Required work: All lines of the records below that contain the word "stored" must be listed.

Data to use:
Lemma rewrite_loop_run db0 fuel n after c :
  (size (pending_rows after db0) < fuel)%nat → progress after db0 (cn_db c) n →
  wp (rewrite_loop rewrite fuel n after) (λ r c', rewrite_end db0 r (cn_db c')) c.
Proof.
  revert n after c. induction fuel as [|fuel IH]; intros n after c Hf Hp; [lia|].
  cbn [rewrite_loop]. apply wp_bind_St, wp_query; intros t; cbn [cn_db].
  2:{ apply wp_ret_St. destruct Hp as (? & ? & ?). cbn. eauto 6. }
  rewrite (progress_rows _ _ _ _ Hp).
  destruct (page_prefix after db0) as [rest Hpage].
  pose proof (snapshot_rows_next after db0) as Hn. rewrite Hpage in Hn.
  apply next_rows_prefix in Hn.
  set (page := take_batch _ _ _) in *.
  destruct page as [|[id raw] page'] eqn:Epage.
  - apply wp_ret_St. destruct Hp as (Hdb & Hc & Hacc). exists (passed after).
    split_and!; [done..|]. intros id e He Hsn.
    assert (snapshot_rows after db0 = []) as Hnil%snapshot_rows_nil.
    { apply take_batch_nonempty in Epage. by destruct (snapshot_rows after db0). }
    apply not_false_iff_true. unfold passed. rewrite negb_false_iff. intros Hb.
    assert (pending_rows after db0 !! id = Some e) as Hin.
    { apply select_lookup_Some. by rewrite Hsn, Hb. }
    by rewrite Hnil, lookup_empty in Hin.
  - destruct (last ((id, raw) :: page')) as [lst|] eqn:Hlast; [|by apply last_None in Hlast].
    assert (cursor_after after ((id, raw) :: page') = Some lst.1) as Hcur.
    { unfold cursor_after. by rewrite Hlast. }
    apply wp_bind_St. eapply wp_mono; [by apply (rewrite_rows_run db0 after)|].
    intros [n' [err|]] c' Hr; cbn [fst snd] in Hr; cbn beta iota.
    + apply wp_ret_St. destruct Hr as [(after' & Hd & Hcn & Ha) Hbl]. cbn. eauto 6.
    + rewrite Hcur in Hr. apply IH; [|done].
      pose proof (pending_rows_decrease _ _ _ _ _ Hn) as Hdec. rewrite Hcur in Hdec. lia.
Qed.

Lemma RewriteActionSnapshots_run c :
  wp (RewriteActionSnapshots rewrite) (λ r c', rewrite_end (cn_db c) r (cn_db c')) c.
Proof.
  apply (rewrite_loop_run (cn_db c)); [|apply progress_start].
  apply Nat.lt_succ_r, map_subseteq_size. apply map_subseteq_spec.
  intros id e. unfold pending_rows. rewrite select_lookup_Some. by intros [].
Qed.

(** ** The properties *)

(** C21: the migration always ends, whatever the driver and the context do:
    the stored snapshots it rewrote are exactly those of the rows it reports,
    every other column, row and table is as before, and without an error every
    stored snapshot went through the callback; a callback error names a row
    whose snapshot the callback refuses. *)
Theorem RewriteActionSnapshots_spec (c c' : conn DB) r :
  RewriteActionSnapshots rewrite c = (r, c') → rewrite_end (cn_db c) r (cn_db c').
Proof. intros Hr. exact (wp_run _ _ _ _ _ (RewriteActionSnapshots_run c) Hr). Qed.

Solution below:
    the stored snapshots it rewrote are exactly those of the rows it reports,
    stored snapshot went through the callback; a callback error names a row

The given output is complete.